Task goal: Take the entries that follow and return exactly the lines from the one holding "for a window of one match or more is" through the one holding "- intros Hn.", both included. Nothing else is needed.
*** Begin section ***
(** * AstraGuard-AI: health registry and audit logger

    A shallow embedding of [core/component_health.py] and
    [core/audit_logger.py], with the properties of the specification
    stated and settled against it.

    Python objects that are shared by reference (the metadata dictionaries
    and the dictionaries handed back to callers) live in an explicit heap;
    methods run in a state-and-exception monad, so that [try]/[except],
    [KeyError] and in-place mutation are modelled as the code has them. *)

From Stdlib Require Import ZArith QArith Qround String Ascii.
From stdpp Require Import gmap strings list fin_maps pretty.

Open Scope string_scope.
Open Scope Z_scope.

(** ** Exceptions and the method monad *)

(** [KeyError] is what [d[k]] raises on a missing key; [Exception] stands
    for any other instance of Python's [Exception] class, carrying the text
    that [str(e)] gives. *)
Inductive exn :=
| KeyError (key : string)
| Exception (msg : string).

Inductive Res (A : Type) :=
| Ok (a : A)
| Raise (e : exn).
Arguments Ok {A} a.
Arguments Raise {A} e.

(** A computation over a state [S]: the state survives a raised exception,
    as it does in Python. *)
Definition M (S A : Type) : Type := S → Res A * S.

Definition ret {S A} (a : A) : M S A := λ s, (Ok a, s).

Definition bind {S A B} (m : M S A) (f : A → M S B) : M S B :=
  λ s, match m s with
       | (Ok a, s') => f a s'
       | (Raise e, s') => (Raise e, s')
       end.

Declare Scope m_scope.
Delimit Scope m_scope with M.
Notation "x ← y ; z" := (bind y (λ x, z))
  (at level 20, y at level 100, z at level 200) : m_scope.
Notation "y ;; z" := (bind y (λ _, z))
  (at level 100, z at level 200, right associativity) : m_scope.
Open Scope m_scope.

Definition raise {S A} (e : exn) : M S A := λ s, (Raise e, s).

(** [try: body except Exception as e: handler e] *)
Definition try_except {S A} (body : M S A) (handler : exn → M S A) : M S A :=
  λ s, match body s with
       | (Ok a, s') => (Ok a, s')
       | (Raise e, s') => handler e s'
       end.

(** A call into a collaborator whose outcome is given. *)
Definition call {S A} (r : Res A) : M S A := λ s, (r, s).

Definition gets {S A} (f : S → A) : M S A := λ s, (Ok (f s), s).
Definition modify {S} (f : S → S) : M S unit := λ s, (Ok tt, f s).

Fixpoint mapM {S A B} (f : A → M S B) (l : list A) : M S (list B) :=
  match l with
  | [] => ret []
  | x :: l' => y ← f x; ys ← mapM f l'; ret (y :: ys)
  end.

(** ** Python values *)

Definition loc := positive.

(** The values that occur in the dictionaries of this module.  A nested
    dictionary is held by reference, [VRef].  Floats are modelled as
    rationals. *)
Inductive value :=
| VNone
| VBool (b : bool)
| VInt (z : Z)
| VFloat (q : Q)
| VStr (s : string)
| VRef (l : loc).

Abbreviation dict := (gmap string value).
Abbreviation heap := (gmap loc dict).

(** [bool(d)] for a dictionary: non-empty. *)
Definition dict_truthy (d : dict) : bool := negb (Nat.eqb (size d) 0).

(** [str] of an optional string field ([None] stays [None]). *)
Definition opt_str (o : option string) : value :=
  match o with
  | Some s => VStr s
  | None => VNone
  end.

(** [round(x, ndigits)] on a float: to the nearest multiple of
    [10^-ndigits], ties to even. *)
Definition round_half_even (x : Q) : Z :=
  let f := Qfloor x in
  let r := (x - inject_Z f)%Q in
  match Qcompare r (1 # 2) with
  | Lt => f
  | Gt => f + 1
  | Eq => if Z.even f then f else f + 1
  end.

Definition py_round (x : Q) (ndigits : nat) : Q :=
  let scale := inject_Z (10 ^ Z.of_nat ndigits) in
  (inject_Z (round_half_even (x * scale)) / scale)%Q.

(** ** datetime *)

Record datetime := {
  year : nat; month : nat; day : nat;
  hour : nat; minute : nat; second : nat; microsecond : nat
}.

Fixpoint zfill_aux (n : nat) (s : string) : string :=
  match n with
  | O => s
  | S n' => zfill_aux n' (String "0" s)
  end.

(** [str(n).zfill(width)] *)
Definition zfill (width : nat) (n : nat) : string :=
  let s := pretty n in zfill_aux (width - String.length s) s.

(** [datetime.isoformat()] of a naive datetime. *)
Definition isoformat (t : datetime) : string :=
  zfill 4 (year t) +:+ "-" +:+ zfill 2 (month t) +:+ "-" +:+ zfill 2 (day t)
  +:+ "T" +:+ zfill 2 (hour t) +:+ ":" +:+ zfill 2 (minute t) +:+ ":"
  +:+ zfill 2 (second t)
  +:+ (if Nat.eqb (microsecond t) 0 then "" else "." +:+ zfill 6 (microsecond t)).

(** ** [repr] of a string

    Strings are sequences of bytes (UTF-8); bytes above 127 belong to
    non-ASCII characters, which [repr] leaves in place when printable.
    The model is exact on ASCII text and on printable characters.  A
    character above U+007F that is not printable (U+0085, say) Python
    writes as an escape, [\x85]; the model leaves it in place.  Neither
    form contains a line feed or a carriage return. *)

Definition hex_digit (n : N) : ascii :=
  match n with
  | 0 => "0" | 1 => "1" | 2 => "2" | 3 => "3" | 4 => "4" | 5 => "5" | 6 => "6"
  | 7 => "7" | 8 => "8" | 9 => "9" | 10 => "a" | 11 => "b" | 12 => "c"
  | 13 => "d" | 14 => "e" | _ => "f"
  end%N%char.

Fixpoint string_mem (c : ascii) (s : string) : bool :=
  match s with
  | EmptyString => false
  | String c' s' => if Ascii.eqb c c' then true else string_mem c s'
  end.

Definition repr_char (quote c : ascii) : string :=
  let n := N_of_ascii c in
  if Ascii.eqb c quote || Ascii.eqb c "\"%char then String "\"%char (String c "")
  else if (n =? 9)%N then "\t"
  else if (n =? 10)%N then "\n"
  else if (n =? 13)%N then "\r"
  else if (n <? 32)%N || (n =? 127)%N
       then String "\"%char (String "x" (String (hex_digit (n / 16)) (String (hex_digit (n mod 16)) "")))
  else String c "".

Fixpoint repr_body (quote : ascii) (s : string) : string :=
  match s with
  | EmptyString => ""
  | String c s' => repr_char quote c +:+ repr_body quote s'
  end.

Definition dquote : ascii := ascii_of_N 34.

Definition py_repr (s : string) : string :=
  let quote : ascii :=
    if string_mem "'" s && negb (string_mem dquote s) then dquote else "'"%char in
  String quote (repr_body quote s) +:+ String quote "".

(** [str(e)] *)
Definition exn_str (e : exn) : string :=
  match e with
  | KeyError k => py_repr k
  | Exception msg => msg
  end.

(** ** The data model of [component_health.py] *)

Inductive HealthStatus := HEALTHY | DEGRADED | FAILED | UNKNOWN.

#[export] Instance HealthStatus_eq_dec : EqDecision HealthStatus.
Proof. solve_decision. Defined.

(** [HealthStatus.value] *)
Definition HealthStatus_value (s : HealthStatus) : string :=
  match s with
  | HEALTHY => "healthy"
  | DEGRADED => "degraded"
  | FAILED => "failed"
  | UNKNOWN => "unknown"
  end.

(** The dataclass.  Every [ComponentHealth] this module constructs is given
    a dictionary for [metadata], held by reference. *)
Record ComponentHealth := {
  name : string;
  status : HealthStatus;
  last_updated : datetime;
  error_count : Z;
  warning_count : Z;
  last_error : option string;
  last_error_time : option datetime;
  fallback_active : bool;
  metadata : loc
}.

(** [ComponentHealth(name=..., status=..., last_updated=..., metadata=...)]
    with the dataclass defaults for the other fields. *)
Definition new_ComponentHealth (n : string) (st : HealthStatus) (t : datetime)
    (err : option string) (md : loc) : ComponentHealth :=
  {| name := n; status := st; last_updated := t; error_count := 0;
     warning_count := 0; last_error := err; last_error_time := None;
     fallback_active := false; metadata := md |}.
(** * Connect4Discord: the board, the win scan, the evaluator and the search

    A shallow embedding of [assets/model/Board.js], of the [Room] class
    (rules of the game, heuristic score and minimax with alpha-beta cuts)
    and of the text of the board that [assets/view/View.js] displays.

    The [Square] objects of a board are mutable and are reached through
    references, so they live in an explicit object store: a board is a grid
    of addresses, and [copy] allocates new squares.  Methods that only read
    a board are functions of its current contents (a grid of square types);
    methods that write thread the store. *)

From Stdlib Require Import ZArith Lia Bool String Ascii DecimalString Sorted.
From stdpp Require Import base tactics option list.

Local Open Scope Z_scope.

(** ** JavaScript numbers *)

(** The numbers the program computes with are integers, the two infinities
    used as the initial search window, and [undefined] (the initial value of
    [bestPos], an out-of-range array read).  [undefined] behaves as [NaN] in
    every numeric position: comparisons with it are false and [Math.max] and
    [Math.min] propagate it. *)
Inductive jsnum : Type :=
  | NaN
  | NegInf
  | Int (z : Z)
  | PosInf.

#[global] Instance jsnum_eq_dec : EqDecision jsnum.
Proof. solve_decision. Defined.

Definition isNaN (a : jsnum) : bool :=
  match a with NaN => true | _ => false end.
Lemma process_feed_delta u s r s' :
  process_feed env u s = (Ok r, s') ->
  exists dfp dff def,
    feeds_processed (stats s') = (feeds_processed (stats s) + dfp)%nat /\
    feeds_failed (stats s') = (feeds_failed (stats s) + dff)%nat /\
    entries_found (stats s') = (entries_found (stats s) + def)%nat /\
    (dfp + dff = 1)%nat /\ pdf_delta def s (0%nat, []) r s'.
Proof.
  unfold process_feed, pbind, emit, bump, pret, praise. intros H.
  destruct (fetch_feed env u) as [feed|]; simpl in H.
  - destruct (pf_meta_ok feed); simpl in H; [|discriminate].
    match type of H with context [process_entries env ?ft ?acc ?es ?x] =>
      destruct (process_entries env ft acc es x) as [[a|] s1] eqn:E end; [|discriminate].
    injection H as <- <-.
    destruct (process_entries_delta _ _ _ _ _ _ E) as [D (P & F & N)]. simpl in P, F, N.
    exists 1%nat, 0%nat, (length (pf_entries feed)).
    rewrite P, F, N. repeat split; try lia.
    eapply (pdf_delta_trans 0); [|exact D].
    exists 0%nat, 0%nat, 0%nat, []. unfold pall, pgps, remote_counts. simpl.
    repeat split; try lia; try constructor. apply fs_grows_same. reflexivity.
  - injection H as <- <-. exists 0%nat, 1%nat, 0%nat. simpl. repeat split; try lia.
    exists 0%nat, 0%nat, 0%nat, []. unfold pall, pgps, remote_counts. simpl.
    repeat split; try lia; try constructor. apply fs_grows_same. reflexivity.
Qed.

Lemma process_feed_raised u s s' :
  process_feed env u s = (Raised, s') ->
  feeds_processed (stats s') = S (feeds_processed (stats s)) /\
  feeds_failed (stats s') = feeds_failed (stats s) /\
  entries_found (stats s') = entries_found (stats s) /\
  pdf_delta 0 s (0%nat, []) (0%nat, []) s'.
Proof.
  unfold process_feed, pbind, emit, bump, pret, praise. intros H.
  destruct (fetch_feed env u) as [feed|]; simpl in H; [|discriminate].
  destruct (pf_meta_ok feed); simpl in H.
  - match type of H with context [process_entries env ?ft ?acc ?es ?x] =>
      destruct (process_entries env ft acc es x) as [[a|] s1] eqn:E end.
    + discriminate.
    + match type of E with process_entries env ?ft ?acc ?es ?x = _ =>
        destruct (process_entries_run env ft acc es x) as (r' & s'' & E' & _) end.
      rewrite E' in E. discriminate.
  - injection H as <-. simpl. repeat split; try lia.
    exists 0%nat, 0%nat, 0%nat, []. unfold pall, pgps, remote_counts. simpl.
    repeat split; try lia; try constructor. apply fs_grows_same. reflexivity.
Qed.
(** An aggregate table: the two columns of [aggregate_metrics], at least one
    row, a metric name and a float in every row. *)
Definition aggregate_table (df : DataFrame) : Prop :=
  df_columns df = ["Metric"; "Value"] /\
  df_rows df <> [] /\
  Forall (fun r => exists m q, r = [CStr m; CFloat q]) (df_rows df).

(** The text of one report's cell for a metric: the value with two decimals,
    blank when the report has no such metric. *)
Definition expected_text (metric : string) (m : list (string * cell)) : result string :=
  match dict_get metric m with
  | Some val => format_float_cell val
  | None => Ok ""
  end.

Definition float_valued (m : list (string * cell)) : Prop :=
  Forall (fun kv => exists q, snd kv = CFloat q) m.

Definition aggregate_of (report_path : string) : option DataFrame :=
  aggregate_summary (tables_at report_path).

(** [leb a b] as a proposition. *)
Definition holds {A : Type} (leb : A -> A -> bool) (a b : A) : Prop := leb a b = true.

(** The three groups of labels of the endpoint table. *)
Definition is_aggregate_label (label : string) : bool := String.eqb label "Total".




(** The order of the sort keys, on the labels. *)
Definition key_order (a b : string) : Prop :=
  holds key_leb (get_sort_key a) (get_sort_key b).

Definition pair_leb (a b : (Z * string) * list cell) : bool := key_leb (fst a) (fst b).

Definition label_of (kr : (Z * string) * list cell) : string := snd (fst kr).

(** A row paired with the key of its own label. *)
Definition keyed (i : nat) (kr : (Z * string) * list cell) : Prop :=
  cell_at i (snd kr) = CStr (label_of kr) /\ fst kr = get_sort_key (label_of kr).


(** ** Vocabulary of the aggregate synthesis *)

(** A label that the synthesis takes for the aggregate: ['total'] in any
    letter case. *)
Definition is_aggregate_key (label : string) : bool :=
  String.eqb (str_lower label) "total".

(** The records the synthesis runs over. *)
Definition non_aggregate (stats_data : StatsData) : list RawStatEntry :=
  map snd (filter (fun item => negb (is_aggregate_key (fst item))) stats_data).

Definition samples_of (data : RawStatEntry) : Z := py_int (attr "sampleCount" (NInt 0) data).
Definition failures_of (data : RawStatEntry) : Z := py_int (attr "errorCount" (NInt 0) data).
Definition mean_of (data : RawStatEntry) : Q := py_float (attr "meanResTime" (NInt 0) data).
Definition max_of (data : RawStatEntry) : Q := py_float (attr "maxResTime" (NInt 0) data).

Definition sum_Z (l : list Z) : Z := fold_right Z.add 0 l.

Definition sum_samples (entries : list RawStatEntry) : Z := sum_Z (map samples_of entries).
Definition sum_failures (entries : list RawStatEntry) : Z := sum_Z (map failures_of entries).

Definition weighted_time (entries : list RawStatEntry) : Q :=
  fold_left (fun acc d => fadd acc (fmul (mean_of d) (inject_Z (samples_of d)))) entries 0%Q.

Definition largest_time (entries : list RawStatEntry) : Q :=
  fold_left (fun m d => max2 m (max_of d)) entries 0%Q.

Definition smallest_time (entries : list RawStatEntry) : option Q :=
  fold_left min_step entries None.
Definition received_of (data : RawStatEntry) : Q := py_float (attr "receivedBytes" (NInt 0) data).
Definition sent_of (data : RawStatEntry) : Q := py_float (attr "sentBytes" (NInt 0) data).

(** The state of the loop of [calculate_total_statistics] after the
    records [entries], started in state [t]. *)
Definition gather (entries : list RawStatEntry) (t : totals) : totals :=
  mkTotals
    (total_samples t + sum_samples entries)
    (total_errors t + sum_failures entries)
    (fold_left (fun acc d => fadd acc (fmul (mean_of d) (inject_Z (samples_of d))))
               entries (total_response_time t))
    (fold_left min_step entries (min_response_time t))
    (fold_left (fun m d => max2 m (max_of d)) entries (max_response_time t))
    (fold_left (fun acc d => fadd acc (received_of d)) entries (total_bytes t))
    (fold_left (fun acc d => fadd acc (sent_of d)) entries (total_sent_bytes t))
    (fold_left (fun l d => match rawResponses d with Some r => l ++ r | None => l end)
               entries (all_response_times t)).
Definition total_received (entries : list RawStatEntry) : Q :=
  fold_left (fun acc d => fadd acc (received_of d)) entries 0%Q.

Definition total_sent (entries : list RawStatEntry) : Q :=
  fold_left (fun acc d => fadd acc (sent_of d)) entries 0%Q.

(** The aggregate record of a list of per-endpoint records, given the three
    percentiles: counts are sums, the mean is weighted by sample count, the
    throughput is the number of samples over the largest response time in
    seconds. *)
Definition synthesized (entries : list RawStatEntry) (pct_90 pct_95 pct_99 : num)
  : RawStatEntry :=
  let n := inject_Z (sum_samples entries) in
  mkEntry
    [ ("sampleCount", NInt (sum_samples entries));
      ("errorCount", NInt (sum_failures entries));
      ("errorPct", NFloat (round2 (fmul (Qred (inject_Z (sum_failures entries) / n)) 100)));
      ("meanResTime", NFloat (round2 (Qred (weighted_time entries / n))));
      ("minResTime", match smallest_time entries with
                     | Some m => NFloat (round2 m)
                     | None => NInt 0
                     end);
      ("maxResTime", NFloat (round2 (largest_time entries)));
      ("pct1ResTime", pct_90);
      ("pct2ResTime", pct_95);
      ("pct3ResTime", pct_99);
      ("throughput", NFloat (round2 (Qred (n / Qred (largest_time entries / 1000)))));
      ("receivedBytes", NFloat (round2 (total_received entries)));
      ("sentBytes", NFloat (round2 (total_sent entries))) ]
    None.
(** ** Removing a block from its list *)

(** [free] of a block whose two neighbours are allocated: the block is
    put at the head of the list of its class, nothing is merged. *)
Lemma free_isolated (st : state) (l1 l2 : list block) (p s : Z) (fl : table) :
  heap_inv st (l1 ++ (p, s, true) :: l2) fl ->
  last_free false l1 = false -> first_free l2 = false ->
  heap_inv (free st p) (l1 ++ (p, s, false) :: l2) (push fl (iterate s) p).
Proof.
  intros Hinv Hp Hn.
  destruct (freed_parts st l1 l2 p s fl Hinv) as (_ & Hlay & Hl & _).
  destruct Hinv as (_ & _ & Hlk & Hnaf).
  destruct (coalesce_none_eq (freed st p) l1 l2 p s fl Hlay Hl Hlk Hnaf Hp Hn)
    as (Ec & I & _).
  rewrite free_freed, Ec. exact I.
Qed.

Lemma three_free_inv :
  heap_inv three_free
           [(4112, 32, false); (4144, 32, true); (4176, 32, false);
            (4208, 32, true); (4240, 32, false); (4272, 32, true);
            (4304, 64, false)]
           three_free_table.
Proof.
  pose proof (proj1 (proj2 (place_split _ [(4112, 32, true)] [] 4144 224 _ 32
                              split_heap ltac:(lia) eq_refl ltac:(lia))))
    as H2.
  pose proof (proj1 (proj2 (place_split _ [(4112, 32, true); (4144, 32, true)]
                              [] 4176 192 _ 32 H2
                              ltac:(lia) eq_refl ltac:(lia)))) as H3.
  pose proof (proj1 (proj2 (place_split _ [(4112, 32, true); (4144, 32, true);
                                           (4176, 32, true)]
                              [] 4208 160 _ 32 H3
                              ltac:(lia) eq_refl ltac:(lia)))) as H4.
  pose proof (proj1 (proj2 (place_split _ [(4112, 32, true); (4144, 32, true);
                                           (4176, 32, true); (4208, 32, true)]
                              [] 4240 128 _ 32 H4
                              ltac:(lia) eq_refl ltac:(lia)))) as H5.
  pose proof (proj1 (proj2 (place_split _ [(4112, 32, true); (4144, 32, true);
                                           (4176, 32, true); (4208, 32, true);
                                           (4240, 32, true)]
                              [] 4272 96 _ 32 H5
                              ltac:(lia) eq_refl ltac:(lia)))) as H6.
  pose proof (free_isolated _ [] [(4144, 32, true); (4176, 32, true);
                                  (4208, 32, true); (4240, 32, true);
                                  (4272, 32, true); (4304, 64, false)]
                            4112 32 _ H6 eq_refl eq_refl) as H7.
  pose proof (free_isolated _ [(4112, 32, false); (4144, 32, true)]
                            [(4208, 32, true); (4240, 32, true);
                             (4272, 32, true); (4304, 64, false)]
                            4176 32 _ H7 eq_refl eq_refl) as H8.
  exact (free_isolated _ [(4112, 32, false); (4144, 32, true);
                          (4176, 32, false); (4208, 32, true)]
                         [(4272, 32, true); (4304, 64, false)]
                         4240 32 _ H8 eq_refl eq_refl).
Qed.

Lemma head_in_class (st : state) (fl : table) (bp i : Z) :
  lists st fl -> 0 <= i < 11 -> seg st i = bp -> bp <> 0 -> In bp (fl i).
Proof.
  intros Hl Hi Es Hnz. pose proof (Hl i Hi) as H. rewrite Es in H.
  destruct (fl i) as [|x r]; cbn [lseg] in H; [contradiction|].
  destruct H as (-> & _). left. reflexivity.
Qed.
(** ** Strength of schedule *)

Lemma league_position_returns o df team d :
  exists p, FeatureBuilder.calculate_league_position o df team d = Some p
            /\ 1 <= FeatureBuilder.League.position p.
Proof.
  unfold FeatureBuilder.calculate_league_position.
  rewrite league_table_returns. cbn [bind].
  destruct (FeatureBuilder.season_matches df d).
  - eexists. split; [reflexivity|]. cbn. lia.
  - destruct (find_team team 0 _) as [[i e]|] eqn:E.
    + apply find_team_nth in E. eexists. split; [reflexivity|]. cbn. lia.
    + eexists. split; [reflexivity|]. cbn. lia.
Qed.

Lemma mapM_returns {A B : Type} (f : A -> option B) (P : B -> Prop) (l : list A) :
  (forall x, In x l -> exists y, f x = Some y /\ P y) ->
  exists ys, mapM f l = Some ys /\ Forall P ys /\ length ys = length l.
Proof.
  induction l as [|x l IH]; intros H.
  - exists []. repeat split. constructor.
  - destruct (H x (or_introl eq_refl)) as (y & Hy & Py).
    destruct IH as (ys & Hys & Pys & Hl); [intros z Hz; apply H; now right|].
    exists (y :: ys). cbn [mapM]. rewrite Hy. cbn [bind]. rewrite Hys.
    split; [reflexivity|]. split; [now constructor|]. cbn [length]. now rewrite Hl.
Qed.

Lemma fold_add_ge (l : list Z) : forall acc,
  Forall (fun x => 1 <= x) l -> acc + Z.of_nat (length l) <= fold_left Z.add l acc.
Proof.
  induction l as [|x l IH]; intros acc H; cbn [fold_left length]; [lia|].
  inversion H as [|? ? Hx Hl]; subst. specialize (IH (acc + x) Hl). lia.
Qed.

Lemma np_mean_at_least_one (l : list Z) q :
  l <> [] -> Forall (fun x => 1 <= x) l -> np_mean l = exact q -> (1 <= q)%Q.
Proof.
  intros Hl Hall. destruct l as [|x l]; [congruence|].
  unfold np_mean. cbv zeta. destruct (float_exact (x :: l)); [|discriminate].
  intros E. injection E as <-.
  pose proof (fold_add_ge (x :: l) 0 Hall) as Hsum.
  apply Qle_shift_div_l.
  - replace 0%Q with (inject_Z 0) by reflexivity. rewrite <- Zlt_Qlt.
    cbn [length]. lia.
  - rewrite Qmult_1_l. rewrite <- Zle_Qle. cbn [fold_left length] in *. lia.
Qed.

Lemma head_empty {A : Type} (n : Z) (l : list A) : 1 <= n -> head n l = [] -> l = [].
Proof.
  intros Hn. unfold head. destruct (0 <=? n) eqn:E; [|apply Z.leb_gt in E; lia].
  destruct l as [|x l]; [reflexivity|].
  destruct (Z.to_nat n) eqn:En; [lia|]. cbn [firstn]. discriminate.
Qed.

(** For a window of one match or more, no match is selected exactly when
    the team has no match before the date. *)
Lemma last_matches_empty o df team d n :
  1 <= n -> (last_matches o df team d n = [] <-> no_history df team d).
Proof.
  intros Hn. split; [|apply no_history_last_matches].
  unfold last_matches. intros H. apply (head_empty n _ Hn) in H.
  pose proof (sort_values_perm o (filter (fun m => plays team m && (date m <? d)) df))
    as HP.
  rewrite H in HP. apply Permutation_nil in HP.
  intros m Hm Hp Hd.
  assert (Hin : In m (filter (fun m => plays team m && (date m <? d)) df)).
  { apply filter_In. split; [exact Hm|]. rewrite Hp. now apply Z.ltb_lt. }
  rewrite HP in Hin. destruct Hin.
Qed.

Lemma strength_of_schedule_total o df team d n :
  exists s, FeatureBuilder.calculate_strength_of_schedule o df team d n = Some s
            /\ (forall q, FeatureBuilder.SoS.avg_opponent_position s = exact q ->
                          (1 <= q)%Q)
            /\ (forall x, FeatureBuilder.SoS.strength_of_schedule s = Some x ->
                          x = minus_from 21 (FeatureBuilder.SoS.avg_opponent_position s))
            /\ (FeatureBuilder.SoS.strength_of_schedule s = None <->
                last_matches o df team d n = []).
Proof.
  unfold FeatureBuilder.calculate_strength_of_schedule.
  destruct (last_matches o df team d n) as [|m l] eqn:E.
  - eexists. split; [reflexivity|]. cbn.
    split; [intros q H; injection H as <-; discriminate|].
    split; [intros q H; discriminate H|]. tauto.
  - destruct (mapM_returns (FeatureBuilder.opponent_standing o df team)
                (fun p => 1 <= FeatureBuilder.League.position p) (m :: l))
      as (ps & Hps & Hall & Hlen).
    { intros x _. apply league_position_returns. }
    rewrite Hps. cbn [bind]. eexists. split; [reflexivity|].
    cbn [FeatureBuilder.SoS.avg_opponent_position FeatureBuilder.SoS.strength_of_schedule].
    split; [|split; [intros x H; now injection H as <-|split; intros H; discriminate H]].
    intros q. apply np_mean_at_least_one; [|now apply Forall_map].
    destruct ps; [discriminate Hlen|discriminate].
Qed.

(** X7. The strength of schedule returns for every input: it takes a mean
    only over a non-empty list.  A mean opponent position that the floats
    compute exactly is at least 1.  The strength key is there exactly when
    the window of the last [n] matches before the date is not empty, which
    for a window of one match or more is exactly when the team has a match
    before the date; it is then 21 minus the mean position.  Without such a
    match the result is the default, mean position 10 and mean points 0. *)
Theorem strength_of_schedule_returns o df team d n :
  exists s,
    FeatureBuilder.calculate_strength_of_schedule o df team d n = Some s
    /\ (forall q, FeatureBuilder.SoS.avg_opponent_position s = exact q -> (1 <= q)%Q)
    /\ (forall x, FeatureBuilder.SoS.strength_of_schedule s = Some x ->
                  x = minus_from 21 (FeatureBuilder.SoS.avg_opponent_position s))
    /\ (FeatureBuilder.SoS.strength_of_schedule s = None <->
        last_matches o df team d n = [])
    /\ (1 <= n ->
        (FeatureBuilder.SoS.strength_of_schedule s = None <-> no_history df team d))
    /\ (no_history df team d ->
        s = {| FeatureBuilder.SoS.avg_opponent_position := exact 10;
               FeatureBuilder.SoS.avg_opponent_points := exact 0;
               FeatureBuilder.SoS.strength_of_schedule := None |}).
Proof.
  destruct (strength_of_schedule_total o df team d n) as (s & Hs & H1 & H2 & H3).
  exists s. split; [exact Hs|]. split; [exact H1|]. split; [exact H2|].
  split; [exact H3|]. split.
  - intros Hn. rewrite H3. now apply last_matches_empty.
  - intros Hno. unfold FeatureBuilder.calculate_strength_of_schedule in Hs.
    rewrite (no_history_last_matches o df team d n Hno) in Hs.
    now injection Hs as <-.
Qed.

Lemma two_match_ledger_no_D : no_history two_match_ledger "D" (midnight 2020 8 29).
Proof. intros m [<- | [<- | []]]; simpl; intros E; discriminate E. Qed.

Lemma two_match_ledger_A : ~ no_history two_match_ledger "A" (midnight 2020 8 29).
Proof.
  intros H.
  apply (H {| match_id := None; date := midnight 2020 8 15; season := 2020;
              matchday := None; home_team := "A"; away_team := "B";
              home_goals := 3; away_goals := 1; result := "H" |});
    [now left|reflexivity|reflexivity].
Qed.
*** End section ***
Output of the task:
    for a window of one match or more is exactly when the team has a match
    before the date; it is then 21 minus the mean position.  Without such a
    match the result is the default, mean position 10 and mean points 0. *)
Theorem strength_of_schedule_returns o df team d n :
  exists s,
    FeatureBuilder.calculate_strength_of_schedule o df team d n = Some s
    /\ (forall q, FeatureBuilder.SoS.avg_opponent_position s = exact q -> (1 <= q)%Q)
    /\ (forall x, FeatureBuilder.SoS.strength_of_schedule s = Some x ->
                  x = minus_from 21 (FeatureBuilder.SoS.avg_opponent_position s))
    /\ (FeatureBuilder.SoS.strength_of_schedule s = None <->
        last_matches o df team d n = [])
    /\ (1 <= n ->
        (FeatureBuilder.SoS.strength_of_schedule s = None <-> no_history df team d))
    /\ (no_history df team d ->
        s = {| FeatureBuilder.SoS.avg_opponent_position := exact 10;
               FeatureBuilder.SoS.avg_opponent_points := exact 0;
               FeatureBuilder.SoS.strength_of_schedule := None |}).
Proof.
  destruct (strength_of_schedule_total o df team d n) as (s & Hs & H1 & H2 & H3).
  exists s. split; [exact Hs|]. split; [exact H1|]. split; [exact H2|].
  split; [exact H3|]. split.
  - intros Hn. rewrite H3. now apply last_matches_empty.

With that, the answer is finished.